Task brief: Starting at the line that contains "Definition bounded (t" and ending at the line that contains "(forall p, peer_ok p -> remote_inside", the lines below are to be given again exactly, with nothing added.

[[ Supplied information open ]]

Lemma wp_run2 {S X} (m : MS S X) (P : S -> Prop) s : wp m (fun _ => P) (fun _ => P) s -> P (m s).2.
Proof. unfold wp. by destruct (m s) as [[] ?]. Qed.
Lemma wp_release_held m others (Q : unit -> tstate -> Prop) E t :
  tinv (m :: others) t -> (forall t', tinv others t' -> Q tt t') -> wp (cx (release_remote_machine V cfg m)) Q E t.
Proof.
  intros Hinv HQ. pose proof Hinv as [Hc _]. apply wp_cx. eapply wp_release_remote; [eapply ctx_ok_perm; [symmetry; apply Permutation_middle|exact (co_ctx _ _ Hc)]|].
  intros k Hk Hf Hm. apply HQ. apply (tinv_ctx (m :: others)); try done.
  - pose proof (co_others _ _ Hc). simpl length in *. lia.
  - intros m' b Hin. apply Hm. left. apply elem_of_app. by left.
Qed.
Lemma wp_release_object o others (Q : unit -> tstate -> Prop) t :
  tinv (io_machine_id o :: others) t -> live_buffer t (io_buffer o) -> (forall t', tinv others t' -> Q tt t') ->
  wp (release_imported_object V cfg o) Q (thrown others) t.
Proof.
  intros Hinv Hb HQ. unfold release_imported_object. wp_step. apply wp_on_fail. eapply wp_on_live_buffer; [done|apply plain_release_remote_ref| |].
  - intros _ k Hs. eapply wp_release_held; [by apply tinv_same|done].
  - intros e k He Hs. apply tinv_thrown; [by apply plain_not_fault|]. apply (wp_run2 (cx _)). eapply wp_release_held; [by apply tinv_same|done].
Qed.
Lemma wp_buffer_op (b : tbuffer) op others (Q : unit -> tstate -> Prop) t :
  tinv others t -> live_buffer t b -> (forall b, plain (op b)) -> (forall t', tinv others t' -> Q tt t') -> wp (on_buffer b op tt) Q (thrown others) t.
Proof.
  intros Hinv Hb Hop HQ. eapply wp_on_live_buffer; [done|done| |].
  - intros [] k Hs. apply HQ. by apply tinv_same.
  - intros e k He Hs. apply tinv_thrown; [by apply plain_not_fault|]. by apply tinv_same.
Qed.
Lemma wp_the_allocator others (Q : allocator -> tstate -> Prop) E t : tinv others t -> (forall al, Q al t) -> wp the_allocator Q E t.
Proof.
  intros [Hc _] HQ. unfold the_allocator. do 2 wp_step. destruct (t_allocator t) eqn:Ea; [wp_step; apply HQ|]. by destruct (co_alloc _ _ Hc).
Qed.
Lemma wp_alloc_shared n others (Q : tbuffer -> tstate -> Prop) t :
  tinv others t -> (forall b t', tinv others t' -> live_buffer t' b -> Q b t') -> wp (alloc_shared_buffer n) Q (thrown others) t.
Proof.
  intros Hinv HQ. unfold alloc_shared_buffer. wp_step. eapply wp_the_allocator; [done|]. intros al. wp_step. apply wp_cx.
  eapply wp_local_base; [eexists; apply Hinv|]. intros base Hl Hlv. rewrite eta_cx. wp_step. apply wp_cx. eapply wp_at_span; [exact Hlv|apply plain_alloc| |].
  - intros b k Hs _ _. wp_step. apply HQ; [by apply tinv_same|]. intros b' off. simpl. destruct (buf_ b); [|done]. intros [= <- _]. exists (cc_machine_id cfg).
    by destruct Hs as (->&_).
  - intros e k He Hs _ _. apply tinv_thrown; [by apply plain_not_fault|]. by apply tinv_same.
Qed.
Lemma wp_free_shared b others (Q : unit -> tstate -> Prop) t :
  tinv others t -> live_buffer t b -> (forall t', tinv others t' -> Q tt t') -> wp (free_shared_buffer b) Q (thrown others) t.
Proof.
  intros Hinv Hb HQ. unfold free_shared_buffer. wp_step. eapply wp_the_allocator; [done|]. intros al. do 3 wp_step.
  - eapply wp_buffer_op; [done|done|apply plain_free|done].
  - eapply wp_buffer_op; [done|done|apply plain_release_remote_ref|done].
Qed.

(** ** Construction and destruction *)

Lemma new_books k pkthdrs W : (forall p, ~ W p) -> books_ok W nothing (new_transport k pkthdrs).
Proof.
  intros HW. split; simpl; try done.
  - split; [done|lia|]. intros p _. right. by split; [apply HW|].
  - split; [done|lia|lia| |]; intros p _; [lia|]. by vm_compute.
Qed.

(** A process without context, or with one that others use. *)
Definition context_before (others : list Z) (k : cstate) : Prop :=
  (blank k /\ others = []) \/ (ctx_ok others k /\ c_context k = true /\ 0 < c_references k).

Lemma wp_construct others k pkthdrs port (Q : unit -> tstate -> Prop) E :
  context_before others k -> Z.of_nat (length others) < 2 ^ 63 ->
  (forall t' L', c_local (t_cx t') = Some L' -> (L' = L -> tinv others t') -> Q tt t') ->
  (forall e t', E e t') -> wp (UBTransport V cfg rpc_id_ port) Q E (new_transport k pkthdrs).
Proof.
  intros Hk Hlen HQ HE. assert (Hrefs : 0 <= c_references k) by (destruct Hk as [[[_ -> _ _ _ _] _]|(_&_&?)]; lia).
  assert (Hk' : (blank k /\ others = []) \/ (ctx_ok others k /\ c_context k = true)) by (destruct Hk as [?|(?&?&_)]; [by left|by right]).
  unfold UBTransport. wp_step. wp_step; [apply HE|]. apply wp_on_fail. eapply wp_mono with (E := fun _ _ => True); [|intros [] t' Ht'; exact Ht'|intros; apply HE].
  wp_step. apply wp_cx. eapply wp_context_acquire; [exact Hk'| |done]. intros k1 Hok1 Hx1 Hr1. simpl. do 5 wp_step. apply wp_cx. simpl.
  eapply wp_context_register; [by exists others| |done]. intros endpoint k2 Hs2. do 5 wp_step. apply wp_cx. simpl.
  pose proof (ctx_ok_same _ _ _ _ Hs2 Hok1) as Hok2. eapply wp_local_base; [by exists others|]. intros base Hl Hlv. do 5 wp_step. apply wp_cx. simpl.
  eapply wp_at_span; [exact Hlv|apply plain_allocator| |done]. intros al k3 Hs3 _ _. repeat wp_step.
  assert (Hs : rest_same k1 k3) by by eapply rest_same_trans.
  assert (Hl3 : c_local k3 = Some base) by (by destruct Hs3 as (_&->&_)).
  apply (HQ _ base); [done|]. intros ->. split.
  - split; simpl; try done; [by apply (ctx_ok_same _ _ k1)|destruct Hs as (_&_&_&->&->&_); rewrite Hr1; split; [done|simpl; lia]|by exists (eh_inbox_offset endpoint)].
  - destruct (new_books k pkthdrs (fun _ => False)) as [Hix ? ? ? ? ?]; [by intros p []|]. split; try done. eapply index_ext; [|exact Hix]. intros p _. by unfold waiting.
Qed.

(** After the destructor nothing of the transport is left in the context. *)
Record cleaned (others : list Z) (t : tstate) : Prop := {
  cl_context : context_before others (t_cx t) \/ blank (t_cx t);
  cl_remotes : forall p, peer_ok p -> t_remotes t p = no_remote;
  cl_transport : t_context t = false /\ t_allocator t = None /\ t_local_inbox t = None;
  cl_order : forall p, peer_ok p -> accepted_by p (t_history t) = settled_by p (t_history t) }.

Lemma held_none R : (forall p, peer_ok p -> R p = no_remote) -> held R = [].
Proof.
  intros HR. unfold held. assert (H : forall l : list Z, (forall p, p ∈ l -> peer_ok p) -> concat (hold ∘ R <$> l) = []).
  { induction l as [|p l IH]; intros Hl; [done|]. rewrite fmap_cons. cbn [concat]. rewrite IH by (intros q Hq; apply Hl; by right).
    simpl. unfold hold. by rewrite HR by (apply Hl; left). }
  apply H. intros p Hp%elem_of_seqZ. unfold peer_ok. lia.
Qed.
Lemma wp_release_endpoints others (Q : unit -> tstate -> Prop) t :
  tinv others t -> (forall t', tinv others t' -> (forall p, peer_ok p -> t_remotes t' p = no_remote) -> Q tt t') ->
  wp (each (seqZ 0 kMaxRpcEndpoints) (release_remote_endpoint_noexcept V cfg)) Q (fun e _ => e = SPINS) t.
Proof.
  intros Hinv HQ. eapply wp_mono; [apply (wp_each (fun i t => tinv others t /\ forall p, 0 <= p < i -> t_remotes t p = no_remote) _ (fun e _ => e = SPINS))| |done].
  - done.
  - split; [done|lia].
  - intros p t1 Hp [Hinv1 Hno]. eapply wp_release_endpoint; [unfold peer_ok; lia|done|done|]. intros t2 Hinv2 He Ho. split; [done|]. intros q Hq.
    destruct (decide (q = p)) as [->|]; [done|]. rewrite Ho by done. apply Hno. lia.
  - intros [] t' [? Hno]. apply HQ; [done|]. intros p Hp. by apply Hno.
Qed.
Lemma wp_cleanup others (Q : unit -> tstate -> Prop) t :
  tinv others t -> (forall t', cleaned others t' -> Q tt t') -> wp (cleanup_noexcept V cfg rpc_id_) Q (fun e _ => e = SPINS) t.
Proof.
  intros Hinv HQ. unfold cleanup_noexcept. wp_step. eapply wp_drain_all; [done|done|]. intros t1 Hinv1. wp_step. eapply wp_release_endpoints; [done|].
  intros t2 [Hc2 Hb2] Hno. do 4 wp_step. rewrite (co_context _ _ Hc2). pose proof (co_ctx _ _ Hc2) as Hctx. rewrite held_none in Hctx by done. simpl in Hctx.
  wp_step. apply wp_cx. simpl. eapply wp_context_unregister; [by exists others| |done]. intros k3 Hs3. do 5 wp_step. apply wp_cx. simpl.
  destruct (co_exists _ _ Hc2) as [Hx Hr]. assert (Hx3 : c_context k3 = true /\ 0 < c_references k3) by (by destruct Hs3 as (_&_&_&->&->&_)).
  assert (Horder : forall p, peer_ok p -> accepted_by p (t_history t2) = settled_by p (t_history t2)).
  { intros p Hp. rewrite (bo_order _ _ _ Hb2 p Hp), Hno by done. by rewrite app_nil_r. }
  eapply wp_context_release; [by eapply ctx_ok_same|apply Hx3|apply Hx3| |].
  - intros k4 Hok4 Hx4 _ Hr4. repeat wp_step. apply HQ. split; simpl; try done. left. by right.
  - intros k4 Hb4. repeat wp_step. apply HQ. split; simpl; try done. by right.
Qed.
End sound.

[[ Supplied information closed ]]
[[ Supplied information open ]]

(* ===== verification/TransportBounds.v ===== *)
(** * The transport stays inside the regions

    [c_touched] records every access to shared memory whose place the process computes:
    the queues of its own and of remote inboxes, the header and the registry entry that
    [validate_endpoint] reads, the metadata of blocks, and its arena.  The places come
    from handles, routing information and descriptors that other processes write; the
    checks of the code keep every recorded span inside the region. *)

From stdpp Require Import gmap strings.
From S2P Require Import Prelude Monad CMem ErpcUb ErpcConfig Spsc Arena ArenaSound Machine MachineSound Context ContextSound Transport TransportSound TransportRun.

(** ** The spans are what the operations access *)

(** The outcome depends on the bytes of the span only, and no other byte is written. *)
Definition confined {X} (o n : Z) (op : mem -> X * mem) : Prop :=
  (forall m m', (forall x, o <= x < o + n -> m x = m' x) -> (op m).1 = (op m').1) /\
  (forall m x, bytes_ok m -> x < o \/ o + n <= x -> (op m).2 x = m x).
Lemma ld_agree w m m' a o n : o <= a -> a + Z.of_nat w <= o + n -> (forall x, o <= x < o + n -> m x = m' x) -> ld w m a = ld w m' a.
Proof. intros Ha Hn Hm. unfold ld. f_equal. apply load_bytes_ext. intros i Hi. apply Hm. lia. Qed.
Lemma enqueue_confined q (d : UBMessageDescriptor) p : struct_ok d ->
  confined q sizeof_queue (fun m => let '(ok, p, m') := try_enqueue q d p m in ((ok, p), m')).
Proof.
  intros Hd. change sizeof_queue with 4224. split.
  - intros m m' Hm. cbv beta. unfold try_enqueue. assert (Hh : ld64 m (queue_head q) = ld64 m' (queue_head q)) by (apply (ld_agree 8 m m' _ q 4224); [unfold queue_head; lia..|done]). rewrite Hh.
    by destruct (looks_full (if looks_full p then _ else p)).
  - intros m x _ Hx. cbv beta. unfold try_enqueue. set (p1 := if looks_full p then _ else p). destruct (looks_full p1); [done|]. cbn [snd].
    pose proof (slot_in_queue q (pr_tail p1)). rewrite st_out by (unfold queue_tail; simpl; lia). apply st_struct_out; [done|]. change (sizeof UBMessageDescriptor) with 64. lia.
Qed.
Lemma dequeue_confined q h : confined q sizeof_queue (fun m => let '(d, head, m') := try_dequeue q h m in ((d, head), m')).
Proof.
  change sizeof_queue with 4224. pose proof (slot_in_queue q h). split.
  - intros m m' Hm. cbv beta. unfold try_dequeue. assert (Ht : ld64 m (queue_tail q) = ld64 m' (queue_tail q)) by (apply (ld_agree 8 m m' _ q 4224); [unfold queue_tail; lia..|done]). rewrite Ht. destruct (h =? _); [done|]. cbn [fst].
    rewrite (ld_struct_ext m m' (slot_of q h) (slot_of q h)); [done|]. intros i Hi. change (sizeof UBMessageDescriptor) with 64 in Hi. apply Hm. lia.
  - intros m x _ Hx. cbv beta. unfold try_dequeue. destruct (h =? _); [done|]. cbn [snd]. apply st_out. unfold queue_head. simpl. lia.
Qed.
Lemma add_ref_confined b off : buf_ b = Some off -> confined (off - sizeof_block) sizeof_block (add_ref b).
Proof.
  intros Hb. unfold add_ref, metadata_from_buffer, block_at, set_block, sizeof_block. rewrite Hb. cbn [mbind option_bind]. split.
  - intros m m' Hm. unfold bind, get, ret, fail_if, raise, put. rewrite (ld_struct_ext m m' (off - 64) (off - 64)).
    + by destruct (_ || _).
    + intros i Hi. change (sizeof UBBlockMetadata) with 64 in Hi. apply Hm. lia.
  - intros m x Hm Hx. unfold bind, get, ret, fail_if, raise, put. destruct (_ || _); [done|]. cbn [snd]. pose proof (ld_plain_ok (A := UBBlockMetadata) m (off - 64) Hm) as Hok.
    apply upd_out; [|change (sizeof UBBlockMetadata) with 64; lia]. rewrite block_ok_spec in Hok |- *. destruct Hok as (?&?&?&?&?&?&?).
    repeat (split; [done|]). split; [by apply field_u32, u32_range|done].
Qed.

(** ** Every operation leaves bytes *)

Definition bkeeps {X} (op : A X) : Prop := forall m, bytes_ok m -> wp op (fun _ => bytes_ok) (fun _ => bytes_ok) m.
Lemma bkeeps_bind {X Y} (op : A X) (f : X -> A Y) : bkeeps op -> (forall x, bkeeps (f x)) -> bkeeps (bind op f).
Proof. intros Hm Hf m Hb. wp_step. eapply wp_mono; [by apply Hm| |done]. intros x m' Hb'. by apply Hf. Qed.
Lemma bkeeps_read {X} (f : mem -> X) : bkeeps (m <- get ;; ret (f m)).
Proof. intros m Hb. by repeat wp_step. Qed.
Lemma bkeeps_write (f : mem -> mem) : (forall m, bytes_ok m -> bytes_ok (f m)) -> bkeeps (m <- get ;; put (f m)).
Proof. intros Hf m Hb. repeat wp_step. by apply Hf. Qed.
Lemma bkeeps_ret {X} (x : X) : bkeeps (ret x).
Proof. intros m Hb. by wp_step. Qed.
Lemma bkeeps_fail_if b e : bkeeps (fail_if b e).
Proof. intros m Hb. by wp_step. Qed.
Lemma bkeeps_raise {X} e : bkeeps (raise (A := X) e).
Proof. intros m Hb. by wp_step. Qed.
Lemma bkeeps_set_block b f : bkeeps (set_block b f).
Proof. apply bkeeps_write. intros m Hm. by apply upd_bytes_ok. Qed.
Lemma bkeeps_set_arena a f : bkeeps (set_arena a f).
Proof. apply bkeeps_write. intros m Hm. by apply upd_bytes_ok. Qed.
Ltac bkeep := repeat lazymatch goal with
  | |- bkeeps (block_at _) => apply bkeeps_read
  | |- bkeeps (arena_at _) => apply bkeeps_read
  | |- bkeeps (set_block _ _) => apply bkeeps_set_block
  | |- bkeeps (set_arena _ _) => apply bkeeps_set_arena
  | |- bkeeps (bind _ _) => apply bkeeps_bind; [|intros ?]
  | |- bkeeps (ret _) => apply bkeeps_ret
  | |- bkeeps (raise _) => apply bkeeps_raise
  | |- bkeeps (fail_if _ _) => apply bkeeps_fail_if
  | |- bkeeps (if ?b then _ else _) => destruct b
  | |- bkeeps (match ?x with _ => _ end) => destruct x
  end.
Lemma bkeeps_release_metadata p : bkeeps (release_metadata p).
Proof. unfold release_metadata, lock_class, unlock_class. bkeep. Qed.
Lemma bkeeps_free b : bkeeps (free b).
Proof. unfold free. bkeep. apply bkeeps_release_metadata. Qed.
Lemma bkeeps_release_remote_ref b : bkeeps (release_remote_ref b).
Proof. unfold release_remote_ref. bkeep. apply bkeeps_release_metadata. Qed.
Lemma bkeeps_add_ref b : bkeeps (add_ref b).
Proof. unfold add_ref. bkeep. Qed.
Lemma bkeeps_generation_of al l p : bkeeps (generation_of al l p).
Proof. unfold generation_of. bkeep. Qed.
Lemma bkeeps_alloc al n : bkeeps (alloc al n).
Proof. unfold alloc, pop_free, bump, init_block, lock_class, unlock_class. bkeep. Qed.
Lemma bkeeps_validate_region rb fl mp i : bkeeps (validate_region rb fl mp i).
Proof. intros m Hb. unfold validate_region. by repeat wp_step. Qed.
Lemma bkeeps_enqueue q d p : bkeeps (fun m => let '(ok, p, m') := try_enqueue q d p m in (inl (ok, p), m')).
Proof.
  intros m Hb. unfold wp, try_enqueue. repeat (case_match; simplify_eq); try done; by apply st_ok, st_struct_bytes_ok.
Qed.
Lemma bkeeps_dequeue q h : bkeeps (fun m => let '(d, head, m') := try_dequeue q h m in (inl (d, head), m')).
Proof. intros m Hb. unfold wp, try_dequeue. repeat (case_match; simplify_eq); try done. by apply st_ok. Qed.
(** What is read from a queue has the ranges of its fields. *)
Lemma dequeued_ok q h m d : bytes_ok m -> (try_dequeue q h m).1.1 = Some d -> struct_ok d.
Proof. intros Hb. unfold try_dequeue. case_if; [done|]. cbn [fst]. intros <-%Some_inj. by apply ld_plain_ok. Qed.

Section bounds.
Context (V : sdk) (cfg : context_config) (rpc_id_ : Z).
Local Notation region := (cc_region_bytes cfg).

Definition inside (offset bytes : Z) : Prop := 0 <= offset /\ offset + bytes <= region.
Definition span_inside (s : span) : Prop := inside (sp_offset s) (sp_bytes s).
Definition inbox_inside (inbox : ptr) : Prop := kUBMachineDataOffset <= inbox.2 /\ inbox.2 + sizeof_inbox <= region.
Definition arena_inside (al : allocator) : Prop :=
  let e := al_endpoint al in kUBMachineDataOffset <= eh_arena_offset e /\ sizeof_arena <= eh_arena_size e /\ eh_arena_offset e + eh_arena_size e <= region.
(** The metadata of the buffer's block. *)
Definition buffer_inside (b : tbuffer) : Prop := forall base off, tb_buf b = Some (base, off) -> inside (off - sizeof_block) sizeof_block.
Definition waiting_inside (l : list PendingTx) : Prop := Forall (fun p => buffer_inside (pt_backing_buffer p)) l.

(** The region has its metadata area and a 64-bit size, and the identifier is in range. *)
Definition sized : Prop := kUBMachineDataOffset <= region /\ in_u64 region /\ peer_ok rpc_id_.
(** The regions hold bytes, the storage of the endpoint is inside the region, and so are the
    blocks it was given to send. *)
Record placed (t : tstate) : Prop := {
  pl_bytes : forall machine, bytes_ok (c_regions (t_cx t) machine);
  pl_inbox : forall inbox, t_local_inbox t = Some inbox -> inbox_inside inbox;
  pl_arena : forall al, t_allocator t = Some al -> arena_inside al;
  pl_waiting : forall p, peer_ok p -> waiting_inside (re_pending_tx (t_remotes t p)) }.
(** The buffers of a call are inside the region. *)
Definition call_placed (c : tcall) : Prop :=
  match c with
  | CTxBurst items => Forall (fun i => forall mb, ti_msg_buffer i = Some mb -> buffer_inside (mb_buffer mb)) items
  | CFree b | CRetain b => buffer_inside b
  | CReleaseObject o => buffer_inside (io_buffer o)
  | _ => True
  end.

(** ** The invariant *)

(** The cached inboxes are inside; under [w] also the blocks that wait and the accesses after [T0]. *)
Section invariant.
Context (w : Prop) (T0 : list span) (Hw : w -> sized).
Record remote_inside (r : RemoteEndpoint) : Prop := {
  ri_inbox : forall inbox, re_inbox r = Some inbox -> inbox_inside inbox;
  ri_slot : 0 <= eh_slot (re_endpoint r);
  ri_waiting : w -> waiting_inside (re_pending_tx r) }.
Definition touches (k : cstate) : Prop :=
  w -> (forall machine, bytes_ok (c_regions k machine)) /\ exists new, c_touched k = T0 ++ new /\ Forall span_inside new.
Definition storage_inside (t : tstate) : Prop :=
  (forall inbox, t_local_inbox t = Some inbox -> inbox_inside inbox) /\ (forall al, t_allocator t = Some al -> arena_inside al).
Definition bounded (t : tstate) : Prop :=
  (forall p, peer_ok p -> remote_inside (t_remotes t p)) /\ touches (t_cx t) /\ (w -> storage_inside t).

[[ Supplied information closed ]]

Answer below:
Definition bounded (t : tstate) : Prop :=
  (forall p, peer_ok p -> remote_inside (t_remotes t p)) /\ touches (t_cx t) /\ (w -> storage_inside t).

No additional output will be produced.